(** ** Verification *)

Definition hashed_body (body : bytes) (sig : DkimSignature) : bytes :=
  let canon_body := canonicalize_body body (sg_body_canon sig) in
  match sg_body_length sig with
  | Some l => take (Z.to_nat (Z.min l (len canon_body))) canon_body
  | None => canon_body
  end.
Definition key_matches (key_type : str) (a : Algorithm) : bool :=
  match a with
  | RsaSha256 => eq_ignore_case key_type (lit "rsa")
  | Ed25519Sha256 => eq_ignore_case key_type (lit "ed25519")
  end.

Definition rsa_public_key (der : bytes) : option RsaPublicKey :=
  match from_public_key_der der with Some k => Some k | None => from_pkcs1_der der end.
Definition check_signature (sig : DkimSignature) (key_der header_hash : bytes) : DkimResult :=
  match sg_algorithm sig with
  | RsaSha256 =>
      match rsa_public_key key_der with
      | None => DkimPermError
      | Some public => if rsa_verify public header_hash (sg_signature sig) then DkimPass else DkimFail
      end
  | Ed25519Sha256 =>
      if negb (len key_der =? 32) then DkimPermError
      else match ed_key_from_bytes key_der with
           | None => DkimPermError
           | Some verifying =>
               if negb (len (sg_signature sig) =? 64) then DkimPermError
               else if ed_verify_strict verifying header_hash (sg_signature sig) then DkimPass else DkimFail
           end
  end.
________
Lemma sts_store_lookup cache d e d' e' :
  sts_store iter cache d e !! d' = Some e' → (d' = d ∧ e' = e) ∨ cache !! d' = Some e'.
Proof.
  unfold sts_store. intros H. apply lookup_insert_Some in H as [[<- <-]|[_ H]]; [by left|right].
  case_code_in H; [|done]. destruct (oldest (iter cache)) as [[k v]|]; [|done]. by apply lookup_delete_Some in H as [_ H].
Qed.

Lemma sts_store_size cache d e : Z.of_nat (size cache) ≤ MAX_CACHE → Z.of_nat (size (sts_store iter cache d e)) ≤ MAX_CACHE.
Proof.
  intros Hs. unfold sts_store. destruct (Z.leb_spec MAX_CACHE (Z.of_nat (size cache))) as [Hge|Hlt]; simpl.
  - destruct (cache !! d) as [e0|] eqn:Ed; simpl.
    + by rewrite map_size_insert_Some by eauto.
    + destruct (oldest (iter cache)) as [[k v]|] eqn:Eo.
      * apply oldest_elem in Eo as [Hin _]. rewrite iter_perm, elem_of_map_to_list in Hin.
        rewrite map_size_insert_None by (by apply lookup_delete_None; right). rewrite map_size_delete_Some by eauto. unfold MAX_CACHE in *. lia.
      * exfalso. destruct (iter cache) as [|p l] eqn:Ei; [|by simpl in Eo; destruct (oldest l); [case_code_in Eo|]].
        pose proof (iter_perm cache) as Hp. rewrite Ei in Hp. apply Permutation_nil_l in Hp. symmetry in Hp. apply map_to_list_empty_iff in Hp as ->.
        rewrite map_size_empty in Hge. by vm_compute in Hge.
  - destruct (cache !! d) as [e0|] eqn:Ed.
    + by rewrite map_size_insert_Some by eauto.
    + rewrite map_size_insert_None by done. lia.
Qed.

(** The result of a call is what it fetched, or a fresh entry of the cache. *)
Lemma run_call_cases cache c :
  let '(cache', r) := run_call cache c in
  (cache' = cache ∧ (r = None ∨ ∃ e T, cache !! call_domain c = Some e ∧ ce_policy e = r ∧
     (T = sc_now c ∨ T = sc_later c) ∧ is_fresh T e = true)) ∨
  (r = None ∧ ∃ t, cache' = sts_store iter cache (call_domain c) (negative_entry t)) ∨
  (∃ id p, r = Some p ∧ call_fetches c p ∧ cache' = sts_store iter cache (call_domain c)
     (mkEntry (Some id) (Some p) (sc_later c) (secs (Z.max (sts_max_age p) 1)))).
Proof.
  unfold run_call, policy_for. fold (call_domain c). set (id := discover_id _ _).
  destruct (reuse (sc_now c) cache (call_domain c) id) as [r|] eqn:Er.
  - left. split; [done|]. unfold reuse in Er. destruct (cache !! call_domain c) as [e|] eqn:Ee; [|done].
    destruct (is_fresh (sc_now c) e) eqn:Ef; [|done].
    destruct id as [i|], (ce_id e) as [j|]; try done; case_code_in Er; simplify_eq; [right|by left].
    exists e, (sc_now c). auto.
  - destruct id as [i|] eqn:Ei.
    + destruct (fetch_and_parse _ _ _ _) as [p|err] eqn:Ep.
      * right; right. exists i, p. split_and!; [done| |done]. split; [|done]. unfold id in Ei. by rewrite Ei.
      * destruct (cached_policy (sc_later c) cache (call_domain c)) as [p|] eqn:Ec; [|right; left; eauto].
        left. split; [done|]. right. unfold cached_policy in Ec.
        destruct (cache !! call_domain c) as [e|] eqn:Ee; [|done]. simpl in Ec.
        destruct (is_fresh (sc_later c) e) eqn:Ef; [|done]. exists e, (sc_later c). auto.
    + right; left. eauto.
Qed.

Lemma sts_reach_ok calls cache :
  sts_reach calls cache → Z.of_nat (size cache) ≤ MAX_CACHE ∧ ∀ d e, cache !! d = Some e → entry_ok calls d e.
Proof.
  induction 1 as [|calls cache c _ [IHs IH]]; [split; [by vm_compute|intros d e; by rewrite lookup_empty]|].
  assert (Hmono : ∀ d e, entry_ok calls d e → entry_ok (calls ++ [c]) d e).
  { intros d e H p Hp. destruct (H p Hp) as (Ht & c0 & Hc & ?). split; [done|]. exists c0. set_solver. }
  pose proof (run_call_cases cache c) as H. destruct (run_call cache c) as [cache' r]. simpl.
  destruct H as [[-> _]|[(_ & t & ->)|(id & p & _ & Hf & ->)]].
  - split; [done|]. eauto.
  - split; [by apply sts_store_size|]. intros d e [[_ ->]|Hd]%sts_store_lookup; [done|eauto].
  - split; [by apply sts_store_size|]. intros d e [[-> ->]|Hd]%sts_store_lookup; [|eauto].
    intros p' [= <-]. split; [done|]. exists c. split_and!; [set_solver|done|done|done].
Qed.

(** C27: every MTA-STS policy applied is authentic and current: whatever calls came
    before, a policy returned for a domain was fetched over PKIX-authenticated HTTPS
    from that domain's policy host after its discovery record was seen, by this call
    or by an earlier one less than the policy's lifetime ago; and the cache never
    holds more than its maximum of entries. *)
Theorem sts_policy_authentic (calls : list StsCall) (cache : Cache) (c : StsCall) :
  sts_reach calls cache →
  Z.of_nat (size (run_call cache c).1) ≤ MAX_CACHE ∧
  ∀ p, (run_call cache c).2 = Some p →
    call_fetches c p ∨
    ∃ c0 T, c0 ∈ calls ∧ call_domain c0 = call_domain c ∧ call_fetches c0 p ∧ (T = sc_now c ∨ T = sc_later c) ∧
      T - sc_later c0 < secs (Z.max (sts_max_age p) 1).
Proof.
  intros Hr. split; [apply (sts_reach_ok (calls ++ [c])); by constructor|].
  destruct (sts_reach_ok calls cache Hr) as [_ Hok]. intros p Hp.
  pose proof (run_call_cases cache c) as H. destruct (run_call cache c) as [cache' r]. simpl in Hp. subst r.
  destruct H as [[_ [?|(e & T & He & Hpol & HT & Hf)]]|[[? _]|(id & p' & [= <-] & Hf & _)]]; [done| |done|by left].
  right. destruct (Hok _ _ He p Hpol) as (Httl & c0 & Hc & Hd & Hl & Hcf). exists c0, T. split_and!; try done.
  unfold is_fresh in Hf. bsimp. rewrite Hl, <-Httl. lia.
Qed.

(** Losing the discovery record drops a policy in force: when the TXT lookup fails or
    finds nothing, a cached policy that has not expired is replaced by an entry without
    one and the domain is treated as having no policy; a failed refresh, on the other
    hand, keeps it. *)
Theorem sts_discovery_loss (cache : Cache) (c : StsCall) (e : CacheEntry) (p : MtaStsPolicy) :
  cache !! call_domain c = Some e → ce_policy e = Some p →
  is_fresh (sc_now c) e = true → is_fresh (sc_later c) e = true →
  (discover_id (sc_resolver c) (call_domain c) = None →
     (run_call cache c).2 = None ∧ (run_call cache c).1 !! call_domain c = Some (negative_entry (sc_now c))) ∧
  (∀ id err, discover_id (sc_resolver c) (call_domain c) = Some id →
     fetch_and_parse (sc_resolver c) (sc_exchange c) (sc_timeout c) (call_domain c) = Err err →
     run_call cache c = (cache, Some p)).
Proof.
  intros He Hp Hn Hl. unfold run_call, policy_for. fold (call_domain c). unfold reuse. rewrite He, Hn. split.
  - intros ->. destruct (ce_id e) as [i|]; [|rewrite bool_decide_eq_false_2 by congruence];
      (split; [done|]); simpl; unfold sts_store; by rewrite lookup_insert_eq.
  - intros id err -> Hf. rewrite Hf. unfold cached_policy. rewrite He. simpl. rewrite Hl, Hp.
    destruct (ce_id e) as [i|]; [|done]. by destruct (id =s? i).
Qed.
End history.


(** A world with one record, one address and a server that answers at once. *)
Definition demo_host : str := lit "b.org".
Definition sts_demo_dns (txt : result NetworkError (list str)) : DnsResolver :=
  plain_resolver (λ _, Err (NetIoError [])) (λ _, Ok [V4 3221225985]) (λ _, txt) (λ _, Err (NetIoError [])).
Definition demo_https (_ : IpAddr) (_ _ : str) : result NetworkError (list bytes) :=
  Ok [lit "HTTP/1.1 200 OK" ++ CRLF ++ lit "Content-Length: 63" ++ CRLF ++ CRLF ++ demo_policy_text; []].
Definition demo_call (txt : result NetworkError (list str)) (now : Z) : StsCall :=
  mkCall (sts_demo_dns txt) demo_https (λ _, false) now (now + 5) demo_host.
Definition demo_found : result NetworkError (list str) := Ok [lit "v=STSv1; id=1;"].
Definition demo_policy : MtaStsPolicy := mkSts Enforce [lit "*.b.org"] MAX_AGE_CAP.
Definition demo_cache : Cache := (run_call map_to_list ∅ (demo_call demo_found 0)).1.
________
Filtering the entries above by the word "record", copy each line that matches.

RESULT OF THIS EXERCISE -
    from that domain's policy host after its discovery record was seen, by this call
(** Losing the discovery record drops a policy in force: when the TXT lookup fails or
(** A world with one record, one address and a server that answers at once. *)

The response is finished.